(* ===== verification/Runner.v ===== *)
(** * The demo's job runner ([internal/demo/runner.go])

    A pool of workers that take messages from the queue and acknowledge, refuse or
    abandon them.  Each critical section of [r.mu] is one definition; what the HTTP
    client returns, random numbers and the clock are arguments.  Messages to the
    event log are left out. *)

From Stdlib Require Import ZArith Lia Floats.SpecFloat.
From S2P Require Import Prelude GoInt Errors Message Json Inspect Client.

(** ** Floats *)

Definition float64_lt (x y : spec_float) : bool := SFltb x y.
Definition float64_add (x y : spec_float) : spec_float := SFadd 53 1024 x y.
Definition float64_0 : spec_float := S754_zero false.
Definition float64_1 : spec_float := float64 1.

(** ** Data *)

(** [type QueueDef struct] *)
Record QueueDef := mkQueueDef {
  qd_Name : string;
  qd_Label : string;
  qd_Ordering : string;
  qd_Priority : bool;
  qd_AgingMS : Z;
  qd_Comparator : string;
}.

Definition QueueDefs : list QueueDef := [
  mkQueueDef "fifo" "FIFO" "fifo" false 0 "seq ASC";
  mkQueueDef "lifo" "LIFO" "lifo" false 0 "seq DESC";
  mkQueueDef "priority-fifo" "Priority → FIFO" "fifo" true 0 "priority DESC, seq ASC";
  mkQueueDef "priority-lifo" "Priority → LIFO" "lifo" true 0 "priority DESC, seq DESC";
  mkQueueDef "priority-fifo-aging" "Priority → FIFO + aging" "fifo" true 800 "(priority + age/800ms) DESC, seq ASC"].

(** [type WorkerView struct] *)
Record WorkerView := mkWorkerView {
  wv_ID : Z;
  wv_State : string;
  wv_Task : string;
  wv_MessageID : string;
  wv_Priority : Z;
  wv_Attempts : Z;
  wv_StartedMS : Z;
  wv_TotalMS : Z;
}.

Definition idleView (id : Z) (state : string) : WorkerView := mkWorkerView id state "" "" 0 0 0 0.

(** [type Completion struct] *)
Record Completion := mkCompletion {
  cm_Task : string;
  cm_Priority : Z;
  cm_Attempts : Z;
  cm_Worker : Z;
  cm_Outcome : string;
  cm_Seq : Z;
  cm_AtMS : Z;
}.

(** [type Runner struct]; a [stop] channel is there from the worker's start until
    it is closed. *)
Record Runner := mkRunner {
  rn_target : string;
  rn_desired : Z;
  rn_failureRate : spec_float;
  rn_abandonRate : spec_float;
  rn_workMinMS : Z;
  rn_workMaxMS : Z;
  rn_visibilityMS : Z;
  rn_workers : gmap Z WorkerView;
  rn_nextWorkerID : Z;
  rn_stops : gmap Z unit;
  rn_done : Z;
  rn_failed : Z;
  rn_abandoned : Z;
  rn_submitted : Z;
  rn_recent : list Completion;
}.

Definition NewRunner : Runner :=
  mkRunner "priority-fifo" 0 (float64_div (float64 15) (float64 100)) (float64_div (float64 5) (float64 100))
    250 900 4000 ∅ 0 ∅ 0 0 0 0 [].

Definition set_pool (desired : Z) (workers : gmap Z WorkerView) (next : Z) (stops : gmap Z unit) (r : Runner) : Runner :=
  mkRunner (rn_target r) desired (rn_failureRate r) (rn_abandonRate r) (rn_workMinMS r) (rn_workMaxMS r) (rn_visibilityMS r)
    workers next stops (rn_done r) (rn_failed r) (rn_abandoned r) (rn_submitted r) (rn_recent r).
Definition set_knobs (target : string) (failure abandon : spec_float) (visibility : Z) (r : Runner) : Runner :=
  mkRunner target (rn_desired r) failure abandon (rn_workMinMS r) (rn_workMaxMS r) visibility
    (rn_workers r) (rn_nextWorkerID r) (rn_stops r) (rn_done r) (rn_failed r) (rn_abandoned r) (rn_submitted r) (rn_recent r).
Definition set_tally (done failed abandoned submitted : Z) (recent : list Completion) (r : Runner) : Runner :=
  mkRunner (rn_target r) (rn_desired r) (rn_failureRate r) (rn_abandonRate r) (rn_workMinMS r) (rn_workMaxMS r)
    (rn_visibilityMS r) (rn_workers r) (rn_nextWorkerID r) (rn_stops r) done failed abandoned submitted recent.

(** ** The pool *)

(** [for len(r.stops) < n] *)
Fixpoint grow_loop (fuel : nat) (n : Z) (r : Runner) : option Runner :=
  match fuel with
  | O => None
  | S fuel =>
    if Z.of_nat (size (rn_stops r)) <? n then
      let id := rn_nextWorkerID r in
      grow_loop fuel n (set_pool (rn_desired r) (<[id := idleView id "idle"]> (rn_workers r)) (id + 1)
                          (<[id := tt]> (rn_stops r)) r)
    else Some r
  end.

(** The largest id, starting from -1. *)
Definition victim (ids : list Z) : Z := fold_left (fun v id => if id >? v then id else v) ids (-1).

(** [for len(r.stops) > n]; the ids as the map gives them. *)
Fixpoint shrink_loop (fuel : nat) (n : Z) (r : Runner) : option Runner :=
  match fuel with
  | O => None
  | S fuel =>
    if Z.of_nat (size (rn_stops r)) >? n then
      let v := victim (map_to_list (rn_stops r)).*1 in
      shrink_loop fuel n (set_pool (rn_desired r) (delete v (rn_workers r)) (rn_nextWorkerID r) (delete v (rn_stops r)) r)
    else Some r
  end.

Definition SetWorkers (n : Z) (r : Runner) : option Runner :=
  let n := if n <? 0 then 0 else n in
  let n := if n >? 32 then 32 else n in
  let r := set_pool n (rn_workers r) (rn_nextWorkerID r) (rn_stops r) r in
  r ← grow_loop (S (Z.to_nat n)) n r;
  shrink_loop (S (size (rn_stops r))) n r.

(** ** The knobs *)

Definition clamp01 (f : spec_float) : spec_float :=
  if float64_lt f float64_0 then float64_0
  else if float64_lt float64_1 f then float64_1
  else f.

(** [Update]; [None] is a nil pointer. *)
Definition Update (target : option string) (workers : option Z) (failure abandon : option spec_float)
    (visibility : option Z) (r : Runner) : option Runner :=
  let r := set_knobs
    (match target with Some t => if bool_decide (t = "") then rn_target r else t | None => rn_target r end)
    (match failure with Some f => clamp01 f | None => rn_failureRate r end)
    (match abandon with Some a => clamp01 a | None => rn_abandonRate r end)
    (match visibility with Some v => if v >? 0 then v else rn_visibilityMS r | None => rn_visibilityMS r end) r in
  match workers with Some n => SetWorkers n r | None => Some r end.

(** [type Config struct] *)
Record RunnerConfig := mkRunnerConfig {
  rc_Target : string;
  rc_Workers : Z;
  rc_FailureRate : spec_float;
  rc_AbandonRate : spec_float;
  rc_WorkMinMS : Z;
  rc_WorkMaxMS : Z;
  rc_VisibilityMS : Z;
}.

Definition Runner_Config (r : Runner) : RunnerConfig :=
  mkRunnerConfig (rn_target r) (rn_desired r) (rn_failureRate r) (rn_abandonRate r) (rn_workMinMS r) (rn_workMaxMS r)
    (rn_visibilityMS r).

Definition Target (r : Runner) : string := rn_target r.

(** ** Submitting *)

(** [taskNames] *)
Definition taskNames : list string := [
  "resize-image"; "send-email"; "reindex-doc"; "charge-card";
  "transcode-video"; "sync-webhook"; "render-thumbnail"; "export-report"].

(** What the calls of [client.Enqueue] return. *)
Definition Enqueuer : Type := string -> EnqueueRequest -> nat -> Submitted + Err.

(** The [i]-th request; [rnd i] is what [rand.IntN] gives for the priority and for
    the name. *)
Definition submitRequest (priority delayMS : Z) (dedupID : string) (rnd : nat -> Z * nat) (i : nat) : EnqueueRequest :=
  let p := if priority <? 0 then (rnd i).1 else priority in
  mkEnqueueRequest (default "" (taskNames !! (rnd i).2)) (Z.of_nat i + 1) p delayMS dedupID.

(** The loop of [Submit]: [enqueue _ _ i] is what the [i]-th request returned. *)
Fixpoint submit_loop (n i : nat) (queue : string) (req : nat -> EnqueueRequest) (enqueue : Enqueuer)
    (out : list Submitted) : list Submitted * option Err :=
  match n with
  | O => (out, None)
  | S n =>
    match enqueue queue (req i) i with
    | inr err => (out, Some err)
    | inl res => submit_loop n (S i) queue req enqueue (out ++ [res])
    end
  end.

Definition Submit (queue : string) (n priority delayMS : Z) (dedupID : string) (rnd : nat -> Z * nat)
    (enqueue : Enqueuer) (r : Runner) : Runner * (list Submitted * option Err) :=
  let n := if n <=? 0 then 1 else n in
  let n := if n >? 500 then 500 else n in
  match submit_loop (Z.to_nat n) 0 queue (submitRequest priority delayMS dedupID rnd) enqueue [] with
  | (out, Some err) => (r, (out, Some err))
  | (out, None) =>
    (set_tally (rn_done r) (rn_failed r) (rn_abandoned r) (rn_submitted r + Z.of_nat (length out)) (rn_recent r) r, (out, None))
  end.

(** What the goroutines of [Burst] leave in [ok] and [first], one answer after the
    other in the order they take [mu]. *)
Definition burst_step (st : Z * option Err) (res : Submitted + Err) : Z * option Err :=
  let '(ok, first) := st in
  match res, first with
  | inr err, None => (ok, Some err)
  | inr _, Some _ => (ok, first)
  | inl _, _ => (ok + 1, first)
  end.

Definition burstRequest (rnd : nat -> Z * nat) (i : nat) : EnqueueRequest :=
  mkEnqueueRequest "burst" (Z.of_nat i) (rnd i).1 0 "".

(** [Burst] but for the time it took: [order n] is the order in which the
    goroutines, however many, finish its [n] requests. *)
Definition Burst (queue : string) (n : Z) (rnd : nat -> Z * nat) (order : nat -> list nat) (enqueue : Enqueuer)
    (r : Runner) : Runner * (Z * option Err) :=
  let n := if n <=? 0 then 200 else n in
  let n := if n >? 5000 then 5000 else n in
  let '(ok, first) :=
    fold_left burst_step ((fun i => enqueue queue (burstRequest rnd i) i) <$> order (Z.to_nat n)) (0, None) in
  (set_tally (rn_done r) (rn_failed r) (rn_abandoned r) (rn_submitted r + ok) (rn_recent r) r, (ok, first)).

(** ** A worker *)

Definition setWorker (id : Z) (v : WorkerView) (r : Runner) : Runner :=
  match rn_stops r !! id with
  | Some _ => set_pool (rn_desired r) (<[id := v]> (rn_workers r)) (rn_nextWorkerID r) (rn_stops r) r
  | None => r
  end.

Definition record_ (c : Completion) (r : Runner) : Runner :=
  let recent := rn_recent r ++ [c] in
  set_tally (rn_done r) (rn_failed r) (rn_abandoned r) (rn_submitted r)
    (if (40 <? length recent)%nat then drop (length recent - 40) recent else recent) r.

(** The three calls of [bump]. *)
Inductive Outcome := Done | Failed | Abandoned.
Definition bump (o : Outcome) (r : Runner) : Runner :=
  match o with
  | Done => set_tally (rn_done r + 1) (rn_failed r) (rn_abandoned r) (rn_submitted r) (rn_recent r) r
  | Failed => set_tally (rn_done r) (rn_failed r + 1) (rn_abandoned r) (rn_submitted r) (rn_recent r) r
  | Abandoned => set_tally (rn_done r) (rn_failed r) (rn_abandoned r + 1) (rn_submitted r) (rn_recent r) r
  end.

(** [json.Unmarshal] into a struct with one string field, [task]. *)
Fixpoint taskMembers (ms : list (list byte * json)) (task : list byte) : list byte * option Err :=
  match ms with
  | [] => (task, None)
  | (k, v) :: ms =>
    let '(task, err) :=
      if bool_decide (foldName (bytes_of_string "task") = foldName k) then
        match v with JStr s => (s, None) | JNull => (task, None) | _ => (task, typeError) end
      else (task, None) in
    let '(task, err') := taskMembers ms task in
    (task, match err with Some e => Some e | None => err' end)
  end.

Definition taskOf (payload : list byte) : string :=
  match parseJSON payload with
  | Some (JObj ms) =>
    match taskMembers ms [] with
    | (x :: task, None) => string_of_bytes (x :: task)
    | _ => "job"
    end
  | _ => "job"
  end.

(** What a worker reads under the lock at the top of its loop. *)
Record Knobs := mkKnobs {
  kn_target : string;
  kn_vis : Z;
  kn_minMS : Z;
  kn_maxMS : Z;
  kn_failure : spec_float;
  kn_abandon : spec_float;
}.

Definition knobs (r : Runner) : Knobs :=
  mkKnobs (rn_target r) (rn_visibilityMS r) (rn_workMinMS r) (rn_workMaxMS r) (rn_failureRate r) (rn_abandonRate r).

(** Where a worker is in [workerLoop], between its steps. *)
Inductive WorkerAt :=
  | AtTop
  | AtDequeue (k : Knobs)                                        (* asked for one message *)
  | AtPause (d : Duration)
  | AtWork (k : Knobs) (m : Leased) (task : string) (d : Duration)
  | AtRoll (k : Knobs) (m : Leased) (task : string)
  | AtAnswer (k : Knobs) (m : Leased) (task : string) (o : Outcome)  (* [Nack] or [Ack] sent, or neither *)
  | AtRecord (m : Leased) (task : string) (o : Outcome)
  | AtBump (o : Outcome)
  | AtIdle
  | AtStopped.

(** What a step is given: whether [stop] is closed, what a call returned, a random
    number, the clock. *)
Record WorkerIn := mkWorkerIn {
  wi_stop : bool;
  wi_msgs : list Leased + Err;
  wi_reply : option Err;
  wi_intN : Z;                (* [rand.IntN(max(1, maxMS-minMS))] *)
  wi_float : spec_float;      (* [rand.Float64()] *)
  wi_now : Z;                 (* [time.Now().UnixMilli()] *)
}.

Definition outcome (k : Knobs) (roll : spec_float) : Outcome :=
  if float64_lt roll (kn_abandon k) then Abandoned
  else if float64_lt roll (float64_add (kn_abandon k) (kn_failure k)) then Failed
  else Done.

Definition outcomeText (o : Outcome) : string :=
  match o with Done => "done" | Failed => "failed" | Abandoned => "abandoned" end.

(** The requests a worker has sent when it is at a place. *)
Inductive WorkerReq := ReqDequeue (queue : string) (max visibilityMS : Z) | ReqNack (queue id : string) | ReqAck (queue id : string).
Definition request (w : WorkerAt) : option WorkerReq :=
  match w with
  | AtDequeue k => Some (ReqDequeue (kn_target k) 1 (kn_vis k))
  | AtAnswer k m _ Failed => Some (ReqNack (kn_target k) (ls_ID m))
  | AtAnswer k m _ Done => Some (ReqAck (kn_target k) (ls_ID m))
  | _ => None
  end.

(** One step of worker [id]: at most one critical section. *)
Definition worker_step (id : Z) (i : WorkerIn) (w : WorkerAt) (r : Runner) : Runner * WorkerAt :=
  match w with
  | AtTop => if wi_stop i then (r, AtStopped) else (r, AtDequeue (knobs r))
  | AtDequeue k =>
    match wi_msgs i with
    | inr _ => (setWorker id (idleView id "no server") r, AtPause (400 * Millisecond))
    | inl [] => (setWorker id (idleView id "idle") r, AtPause (60 * Millisecond))
    | inl (m :: _) =>
      let task := taskOf (ls_Payload m) in
      let dur := mulDuration (kn_minMS k + wi_intN i) Millisecond in
      (setWorker id (mkWorkerView id "working" task (ls_ID m) (ls_Priority m) (ls_Attempts m) (wi_now i) (Milliseconds dur)) r,
       AtWork k m task dur)
    end
  | AtPause _ => (r, if wi_stop i then AtStopped else AtTop)
  | AtWork k m task _ => (r, if wi_stop i then AtStopped else AtRoll k m task)
  | AtRoll k m task => (r, AtAnswer k m task (outcome k (wi_float i)))
  | AtAnswer k m task o =>
    (r, match o, wi_reply i with
        | Abandoned, _ | _, None => AtRecord m task o
        | _, Some _ => AtIdle
        end)
  | AtRecord m task o =>
    (record_ (mkCompletion task (ls_Priority m) (ls_Attempts m) id (outcomeText o) (ls_Seq m) (wi_now i)) r, AtBump o)
  | AtBump o => (bump o r, AtIdle)
  | AtIdle => (setWorker id (idleView id "idle") r, AtTop)
  | AtStopped => (r, AtStopped)
  end.

(** ** The snapshot *)

(** The inner loop of the sort in [State], from position [j] down. *)
Fixpoint sink (j : nat) (l : list WorkerView) : list WorkerView :=
  match j with
  | O => l
  | S j' =>
    match l !! j, l !! j' with
    | Some a, Some b => if wv_ID a <? wv_ID b then sink j' (<[j := b]> (<[j' := a]> l)) else l
    | _, _ => l
    end
  end.

(** The outer loop, for the positions [i], [i + 1], .... *)
Fixpoint sort_loop (n i : nat) (l : list WorkerView) : list WorkerView :=
  match n with
  | O => l
  | S n => sort_loop n (S i) (sink i l)
  end.

Definition sortWorkers (l : list WorkerView) : list WorkerView := sort_loop (length l - 1) 1 l.

(** [type RunnerState struct] *)
Record RunnerState := mkRunnerState {
  rs_Config : RunnerConfig;
  rs_Workers : list WorkerView;
  rs_Recent : list Completion;
  rs_Submitted : Z;
  rs_Done : Z;
  rs_Failed : Z;
  rs_Abandoned : Z;
}.

(** [State]: [ids] is the order [r.stops] is iterated in. *)
Definition State (ids : list Z) (r : Runner) : RunnerState :=
  mkRunnerState (Runner_Config r) (sortWorkers (omap (fun id => rn_workers r !! id) ids)) (rn_recent r)
    (rn_submitted r) (rn_done r) (rn_failed r) (rn_abandoned r).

━━━━━━

▸ REQUIRED ACTION
Starting with the line with "(60 * Millisecond))" above and going on through the line with "None => AtRecord m task o", transcribe every line exactly, both ends included, and add nothing.

▸ RESPONSE TO THIS EXERCISE
    | inl [] => (setWorker id (idleView id "idle") r, AtPause (60 * Millisecond))
    | inl (m :: _) =>
      let task := taskOf (ls_Payload m) in
      let dur := mulDuration (kn_minMS k + wi_intN i) Millisecond in
      (setWorker id (mkWorkerView id "working" task (ls_ID m) (ls_Priority m) (ls_Attempts m) (wi_now i) (Milliseconds dur)) r,
       AtWork k m task dur)
    end
  | AtPause _ => (r, if wi_stop i then AtStopped else AtTop)
  | AtWork k m task _ => (r, if wi_stop i then AtStopped else AtRoll k m task)
  | AtRoll k m task => (r, AtAnswer k m task (outcome k (wi_float i)))
  | AtAnswer k m task o =>
    (r, match o, wi_reply i with
        | Abandoned, _ | _, None => AtRecord m task o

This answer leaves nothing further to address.